» PROBLEM TO SOLVE
From the line below that contains "Fixpoint span_digits (v" to the line that contains "Definition is_cont (c", repeat every line exactly, both ends included, and nothing else.

» STUDY MATERIAL

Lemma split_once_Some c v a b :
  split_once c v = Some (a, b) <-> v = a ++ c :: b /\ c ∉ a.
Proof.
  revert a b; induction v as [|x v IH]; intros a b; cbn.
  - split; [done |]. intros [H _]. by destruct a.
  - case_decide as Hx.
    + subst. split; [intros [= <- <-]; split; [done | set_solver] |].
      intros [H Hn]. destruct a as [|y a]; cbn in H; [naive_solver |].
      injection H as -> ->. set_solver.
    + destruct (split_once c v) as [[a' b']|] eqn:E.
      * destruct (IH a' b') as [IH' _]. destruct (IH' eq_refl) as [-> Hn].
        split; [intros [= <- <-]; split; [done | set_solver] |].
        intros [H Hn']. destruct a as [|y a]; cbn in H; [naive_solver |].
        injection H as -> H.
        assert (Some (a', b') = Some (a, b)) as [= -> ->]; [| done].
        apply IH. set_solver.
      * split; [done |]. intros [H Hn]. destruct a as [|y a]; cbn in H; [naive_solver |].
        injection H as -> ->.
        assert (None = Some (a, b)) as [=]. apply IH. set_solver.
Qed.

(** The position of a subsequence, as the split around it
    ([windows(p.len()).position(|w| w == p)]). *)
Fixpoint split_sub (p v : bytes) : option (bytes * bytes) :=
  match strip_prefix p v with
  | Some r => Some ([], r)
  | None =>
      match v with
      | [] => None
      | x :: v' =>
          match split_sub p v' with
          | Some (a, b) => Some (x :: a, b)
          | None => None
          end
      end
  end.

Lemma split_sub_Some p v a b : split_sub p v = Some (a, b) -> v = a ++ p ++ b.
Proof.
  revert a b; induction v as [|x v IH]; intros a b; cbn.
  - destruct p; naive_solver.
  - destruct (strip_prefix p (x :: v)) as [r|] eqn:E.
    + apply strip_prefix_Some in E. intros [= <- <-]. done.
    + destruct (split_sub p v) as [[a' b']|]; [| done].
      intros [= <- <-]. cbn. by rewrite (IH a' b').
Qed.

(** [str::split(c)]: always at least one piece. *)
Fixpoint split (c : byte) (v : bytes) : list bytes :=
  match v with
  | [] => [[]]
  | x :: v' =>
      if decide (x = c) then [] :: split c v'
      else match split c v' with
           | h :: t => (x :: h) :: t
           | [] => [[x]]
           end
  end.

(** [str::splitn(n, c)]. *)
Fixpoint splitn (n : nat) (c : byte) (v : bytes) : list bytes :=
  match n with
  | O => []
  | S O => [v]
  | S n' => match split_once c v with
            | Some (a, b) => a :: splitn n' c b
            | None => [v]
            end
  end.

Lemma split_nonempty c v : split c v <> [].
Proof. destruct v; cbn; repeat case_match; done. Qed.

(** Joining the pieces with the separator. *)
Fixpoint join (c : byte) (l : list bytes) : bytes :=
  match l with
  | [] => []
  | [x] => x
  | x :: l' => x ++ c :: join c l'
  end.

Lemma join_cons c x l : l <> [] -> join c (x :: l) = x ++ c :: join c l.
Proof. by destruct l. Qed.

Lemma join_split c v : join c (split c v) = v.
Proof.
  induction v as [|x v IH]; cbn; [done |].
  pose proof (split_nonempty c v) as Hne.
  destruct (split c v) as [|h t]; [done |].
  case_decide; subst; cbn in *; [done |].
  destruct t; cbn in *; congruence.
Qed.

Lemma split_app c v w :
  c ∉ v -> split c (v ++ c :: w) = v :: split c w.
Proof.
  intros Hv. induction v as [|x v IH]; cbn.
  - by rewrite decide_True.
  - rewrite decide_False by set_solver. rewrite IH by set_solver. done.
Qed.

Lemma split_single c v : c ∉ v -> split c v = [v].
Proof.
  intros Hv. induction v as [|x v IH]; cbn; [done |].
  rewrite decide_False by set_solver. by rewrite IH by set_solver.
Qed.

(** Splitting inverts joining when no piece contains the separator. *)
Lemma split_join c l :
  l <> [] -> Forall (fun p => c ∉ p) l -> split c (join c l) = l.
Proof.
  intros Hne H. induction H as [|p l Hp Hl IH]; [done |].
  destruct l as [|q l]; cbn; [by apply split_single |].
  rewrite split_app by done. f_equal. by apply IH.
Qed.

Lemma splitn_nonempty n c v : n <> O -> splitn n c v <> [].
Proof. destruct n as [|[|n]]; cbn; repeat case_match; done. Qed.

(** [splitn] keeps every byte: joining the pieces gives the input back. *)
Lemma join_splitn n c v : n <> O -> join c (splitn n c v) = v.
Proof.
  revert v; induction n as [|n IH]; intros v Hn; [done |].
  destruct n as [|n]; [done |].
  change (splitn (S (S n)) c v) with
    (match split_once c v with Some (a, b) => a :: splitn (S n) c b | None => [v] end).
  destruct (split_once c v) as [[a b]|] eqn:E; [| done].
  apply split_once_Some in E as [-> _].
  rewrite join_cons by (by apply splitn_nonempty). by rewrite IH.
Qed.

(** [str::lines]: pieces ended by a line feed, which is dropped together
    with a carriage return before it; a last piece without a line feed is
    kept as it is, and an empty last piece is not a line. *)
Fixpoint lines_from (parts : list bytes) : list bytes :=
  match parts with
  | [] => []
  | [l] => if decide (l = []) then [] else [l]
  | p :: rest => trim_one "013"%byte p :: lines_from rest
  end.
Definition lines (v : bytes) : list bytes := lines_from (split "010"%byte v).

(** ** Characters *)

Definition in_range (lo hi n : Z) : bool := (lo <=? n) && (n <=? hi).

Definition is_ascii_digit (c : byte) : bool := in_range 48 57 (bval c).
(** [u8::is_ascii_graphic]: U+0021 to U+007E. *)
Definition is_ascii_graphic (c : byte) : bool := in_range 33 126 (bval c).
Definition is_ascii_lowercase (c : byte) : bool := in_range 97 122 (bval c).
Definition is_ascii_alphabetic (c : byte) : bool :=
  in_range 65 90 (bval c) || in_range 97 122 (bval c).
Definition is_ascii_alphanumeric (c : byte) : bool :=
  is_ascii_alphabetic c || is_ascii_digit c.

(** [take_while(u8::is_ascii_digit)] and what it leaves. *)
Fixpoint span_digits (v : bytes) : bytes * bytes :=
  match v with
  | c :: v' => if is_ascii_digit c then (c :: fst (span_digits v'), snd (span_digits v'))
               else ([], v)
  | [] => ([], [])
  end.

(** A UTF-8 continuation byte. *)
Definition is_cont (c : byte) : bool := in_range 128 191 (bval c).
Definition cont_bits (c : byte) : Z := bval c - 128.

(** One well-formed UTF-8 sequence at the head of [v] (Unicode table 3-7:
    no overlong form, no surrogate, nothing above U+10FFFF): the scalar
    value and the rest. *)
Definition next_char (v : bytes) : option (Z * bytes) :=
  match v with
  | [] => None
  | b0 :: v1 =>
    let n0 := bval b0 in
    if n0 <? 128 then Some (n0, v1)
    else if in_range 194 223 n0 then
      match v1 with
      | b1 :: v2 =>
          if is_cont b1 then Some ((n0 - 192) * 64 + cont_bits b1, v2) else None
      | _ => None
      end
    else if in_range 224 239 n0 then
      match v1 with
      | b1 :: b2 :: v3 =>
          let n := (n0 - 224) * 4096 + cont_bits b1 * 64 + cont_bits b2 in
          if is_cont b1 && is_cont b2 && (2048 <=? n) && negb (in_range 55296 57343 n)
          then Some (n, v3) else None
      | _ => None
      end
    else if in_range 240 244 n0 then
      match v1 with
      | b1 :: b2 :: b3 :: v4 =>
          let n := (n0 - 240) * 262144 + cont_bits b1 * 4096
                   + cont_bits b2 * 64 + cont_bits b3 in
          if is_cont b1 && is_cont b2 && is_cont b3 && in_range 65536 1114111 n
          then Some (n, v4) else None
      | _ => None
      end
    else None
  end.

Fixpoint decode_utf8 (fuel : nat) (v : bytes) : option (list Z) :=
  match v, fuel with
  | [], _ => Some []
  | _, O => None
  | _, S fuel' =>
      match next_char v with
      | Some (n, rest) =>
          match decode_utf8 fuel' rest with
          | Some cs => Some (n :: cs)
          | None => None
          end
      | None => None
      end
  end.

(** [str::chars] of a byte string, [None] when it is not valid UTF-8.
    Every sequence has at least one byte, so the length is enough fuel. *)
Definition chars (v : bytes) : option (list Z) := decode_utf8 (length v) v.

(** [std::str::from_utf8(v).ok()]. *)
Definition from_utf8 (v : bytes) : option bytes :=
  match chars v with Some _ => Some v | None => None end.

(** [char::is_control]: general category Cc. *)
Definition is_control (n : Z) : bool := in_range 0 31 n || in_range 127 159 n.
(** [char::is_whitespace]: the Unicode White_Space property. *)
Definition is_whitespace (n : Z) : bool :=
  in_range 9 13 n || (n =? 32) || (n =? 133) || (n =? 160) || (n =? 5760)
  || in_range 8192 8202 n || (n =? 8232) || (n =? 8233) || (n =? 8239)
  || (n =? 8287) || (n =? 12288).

» RESPONSE
Fixpoint span_digits (v : bytes) : bytes * bytes :=
  match v with
  | c :: v' => if is_ascii_digit c then (c :: fst (span_digits v'), snd (span_digits v'))
               else ([], v)
  | [] => ([], [])
  end.

(** A UTF-8 continuation byte. *)
Definition is_cont (c : byte) : bool := in_range 128 191 (bval c).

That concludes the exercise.